**Brief**
When you reach the line with "Json.Null => Some old" in the data below, begin printing lines exactly, and stop once the line with "Some (mkAccessToken (Token_AccessToken t) s" has been printed.

**Material provided**
(** The callback of [fieldMatches.map]. *)
Definition fieldNode (m : match_result) : MarkdownNode :=
  let label := trim (group m 1) in
  let marker := group m 2 in
  if eqb_str marker (str "__*") then Input label password_input
  else if eqb_str marker (str "|___|") then Textarea label
  else if eqb_str marker (str "__[]") then Checkbox label
  else if startsWithStr (str "__>") marker then
    match jsmatch optionsRe marker with
    | Some optionsMatch => Dropdown label (Some (splitTrim (ch ",") (group optionsMatch 1)))
    | None => Dropdown label None
    end
  else Input label text_input.

(** The callback of [buttons.map]. *)
Definition buttonNode (btn : jsstring) : MarkdownNode :=
  match jsmatch innerRe btn with
  | Some innerMatch =>
      let isDefault := eqb_str (group innerMatch 1) (str "(")
                       && eqb_str (group innerMatch 3) (str ")") in
      Button (group innerMatch 2) (if isDefault then default else outline) None None
  | None => Button (slice btn 1 (List.length btn - 1)) outline None None
  end.

(** [m[n]?.trim()] followed by [...(className && { className })]. *)
Definition classNameOf (m : match_result) (n : nat) : option jsstring :=
  match group_opt m n with
  | Some s => if truthy (trim s) then Some (trim s) else None
  | None => None
  end.

(** The multi-button rule: [Some] when it returns, [None] when control
    falls through to the single-button rules. *)
Definition multiButton (line : jsstring) : option MarkdownNode :=
  match jsmatch multiButtonRe line with
  | Some _ =>
      match matchGlobal buttonsRe line with
      | Some buttons =>
          if Nat.ltb 1 (List.length buttons)
          then Some (Container (map buttonNode buttons))
          else None
      | None => None
      end
  | None => None
  end.

(** The result is [MarkdownNode | null]: [Some] of a node, or [None]. *)
Definition parseLine (line : jsstring) : outcome (option MarkdownNode) :=
  match jsmatch headerRe line with
  | Some headerMatch =>
      children <- parseInlineEmphasis (group headerMatch 2) ;;
      Done (Some (Header (List.length (group headerMatch 1)) children))
  | None =>
  let fieldMatches := matchAll fieldPattern line in
  if Nat.ltb 1 (List.length fieldMatches)
  then Done (Some (Container (map fieldNode fieldMatches)))
  else
  match jsmatch passwordRe line with
  | Some passwordMatch => Done (Some (Input (group passwordMatch 1) password_input))
  | None =>
  match jsmatch textareaRe line with
  | Some textareaMatch => Done (Some (Textarea (group textareaMatch 1)))
  | None =>
  match jsmatch inputRe line with
  | Some inputMatch => Done (Some (Input (group inputMatch 1) text_input))
  | None =>
  match jsmatch checkboxRe line with
  | Some checkboxMatch => Done (Some (Checkbox (group checkboxMatch 1)))
  | None =>
  match jsmatch radioGroupRe line with
  | Some radioGroupMatch =>
      Done (Some (Radiogroup (group radioGroupMatch 1)
                    (splitTrim (ch ",") (group radioGroupMatch 2))))
  | None =>
  match jsmatch dropdownWithOptionsRe line with
  | Some dropdownWithOptionsMatch =>
      Done (Some (Dropdown (group dropdownWithOptionsMatch 1)
                    (Some (splitTrim (ch ",") (group dropdownWithOptionsMatch 2)))))
  | None =>
  match jsmatch dropdownRe line with
  | Some dropdownMatch => Done (Some (Dropdown (group dropdownMatch 1) None))
  | None =>
  match jsmatch imageRe line with
  | Some imageMatch => Done (Some (Image (group imageMatch 1) (group imageMatch 2)))
  | None =>
  match multiButton line with
  | Some node => Done (Some node)
  | None =>
  match jsmatch defaultButtonRe line with
  | Some defaultButtonMatch =>
      Done (Some (Button (group defaultButtonMatch 1) default
                    (classNameOf defaultButtonMatch 2) None))
  | None =>
  match jsmatch buttonRe line with
  | Some buttonMatch =>
      Done (Some (Button (trim (group buttonMatch 1)) outline
                    (classNameOf buttonMatch 2) None))
  | None =>
      children <- parseInlineEmphasis line ;;
      Done (Some (TextOf children))
  end end end end end end end end end end end end.

(** ** [parseCard] and [parseContainer] *)

(** [this.options.preserveWhitespace ? l : l.trim()] *)
Definition lineOf (opts : ParserOptions) (l : jsstring) : jsstring :=
  if preserveWhitespace opts then l else trim l.

Definition lineAt (opts : ParserOptions) (lines : list jsstring) (i : nat) : jsstring :=
  lineOf opts (nth i lines []).

(** [m[1] || undefined] *)
Definition orUndefined (s : jsstring) : option jsstring :=
  if truthy s then Some s else None.

(** The [type] parameter of [parseContainer]. *)
Inductive GridOrDiv : Type := grid_type | div_type.

(** The node built by [parseContainer] once the children are known. *)
Definition containerNode (type : GridOrDiv) (config : jsstring)
    (containerChildren : list MarkdownNode) : MarkdownNode :=
  match type with
  | grid_type => Grid config containerChildren
  | div_type => Div (orUndefined config) containerChildren
  end.

(** [title ? this.parseInlineEmphasis(title) : undefined] *)
Definition titleChildrenOf (title : option jsstring) : outcome (option (list MarkdownNode)) :=
  match title with
  | Some t =>
      if truthy t then (c <- parseInlineEmphasis t ;; Done (Some c)) else Done None
  | None => Done None
  end.

(** [parseLine] of a non-empty line, pushed when it is not [null]. *)
Definition pushLine (line : jsstring) (children : list MarkdownNode)
    : outcome (list MarkdownNode) :=
  if truthy line then
    childNode <- parseLine line ;;
    Done (match childNode with
          | Some n => children ++ [n]
          | None => children
          end)
  else Done children.
(** [NewTwitchClient], given the secret [makeSecret] drew. *)
Definition NewTwitchClient (clientID clientSecret callbackURL secret : string)
    (debug : bool) : TwitchClient :=
  mkTwitchClient apiEndpoint clientID clientSecret None callbackURL secret ∅ debug.

(** ** Outbound HTTP *)

Record HttpRequest : Type := mkHttpRequest {
  req_method : string;
  req_url : string;
  req_header : list (string * string);
  req_body : option WebhookSubscription
}.

(** [Header.Set]: replaces the values of the key. *)
Definition Header_Set (h : list (string * string)) (k v : string)
  : list (string * string) :=
  List.filter (fun kv => negb (String.eqb (fst kv) k)) h ++ [(k, v)].

Definition Header_Get (h : list (string * string)) (k : string) : option string :=
  snd <$> List.find (fun kv => String.eqb (fst kv) k) h.

Definition set_header (r : HttpRequest) (k v : string) : HttpRequest :=
  mkHttpRequest (req_method r) (req_url r) (Header_Set (req_header r) k v) (req_body r).

(** What [doRequest] sees: a transport failure, or a status code and a
    body that was read to its end. *)
Inductive NetResult : Type :=
| NetError
| NetResponse (status : Z) (body : Json.text).

(** The client together with its environment: the requests sent so far and
    the number of clock readings taken so far. *)
Record World : Type := mkWorld {
  client : TwitchClient;
  sent : list HttpRequest;
  clock_reads : nat
}.

Definition with_client (w : World) (c : TwitchClient) : World :=
  mkWorld c (sent w) (clock_reads w).

(** ** Decoders of the structs *)

(** [Time.UnmarshalJSON]: [null] is a no-op, a string is parsed as
    RFC 3339, anything else is an error. *)
Definition store_time (parse_rfc3339 : string -> option Z)
    (v : Json.value) (old : Z) : option Z :=
  match v with
  | Json.Null => Some old
  | Json.Str s => parse_rfc3339 s
  | _ => None
  end.

Definition store_AccessToken (parse_rfc3339 : string -> option Z)
    (f : Json.field) (v : Json.value) (t : AccessToken) : option AccessToken :=
  let n := Json.go_name f in
  if String.eqb n "AccessToken" then
    s ← Json.store_string v (Token_AccessToken t);
    Some (mkAccessToken s (Token_RefreshToken t) (Token_ExpiresIn t)
            (Token_Scope t) (Token_ExpiresAt t))
  else if String.eqb n "RefreshToken" then
    s ← Json.store_string v (Token_RefreshToken t);
    Some (mkAccessToken (Token_AccessToken t) s (Token_ExpiresIn t)
            (Token_Scope t) (Token_ExpiresAt t))
  else if String.eqb n "ExpiresIn" then
    k ← Json.store_int v (Token_ExpiresIn t);
    Some (mkAccessToken (Token_AccessToken t) (Token_RefreshToken t) k
            (Token_Scope t) (Token_ExpiresAt t))
  else if String.eqb n "Scope" then
    s ← Json.store_string v (Token_Scope t);
    Some (mkAccessToken (Token_AccessToken t) (Token_RefreshToken t)
            (Token_ExpiresIn t) s (Token_ExpiresAt t))
  else if String.eqb n "ExpiresAt" then
    e ← store_time parse_rfc3339 v (Token_ExpiresAt t);
    Some (mkAccessToken (Token_AccessToken t) (Token_RefreshToken t)
            (Token_ExpiresIn t) (Token_Scope t) e)
  else Some t.

Definition AccessToken_zero : AccessToken := mkAccessToken "" "" 0 "" Time.zero.

(** [t := &AccessToken{}; json.Unmarshal(body, t)]. *)
Definition unmarshal_AccessToken (parse_rfc3339 : string -> option Z)
    (body : Json.text) : option AccessToken :=
  Json.unmarshal_struct (Json.typeFields AccessToken_fields)
    (store_AccessToken parse_rfc3339) body AccessToken_zero.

**Answer area**
  | Json.Null => Some old
  | Json.Str s => parse_rfc3339 s
  | _ => None
  end.

Definition store_AccessToken (parse_rfc3339 : string -> option Z)
    (f : Json.field) (v : Json.value) (t : AccessToken) : option AccessToken :=
  let n := Json.go_name f in
  if String.eqb n "AccessToken" then
    s ← Json.store_string v (Token_AccessToken t);
    Some (mkAccessToken s (Token_RefreshToken t) (Token_ExpiresIn t)
            (Token_Scope t) (Token_ExpiresAt t))
  else if String.eqb n "RefreshToken" then
    s ← Json.store_string v (Token_RefreshToken t);
    Some (mkAccessToken (Token_AccessToken t) s (Token_ExpiresIn t)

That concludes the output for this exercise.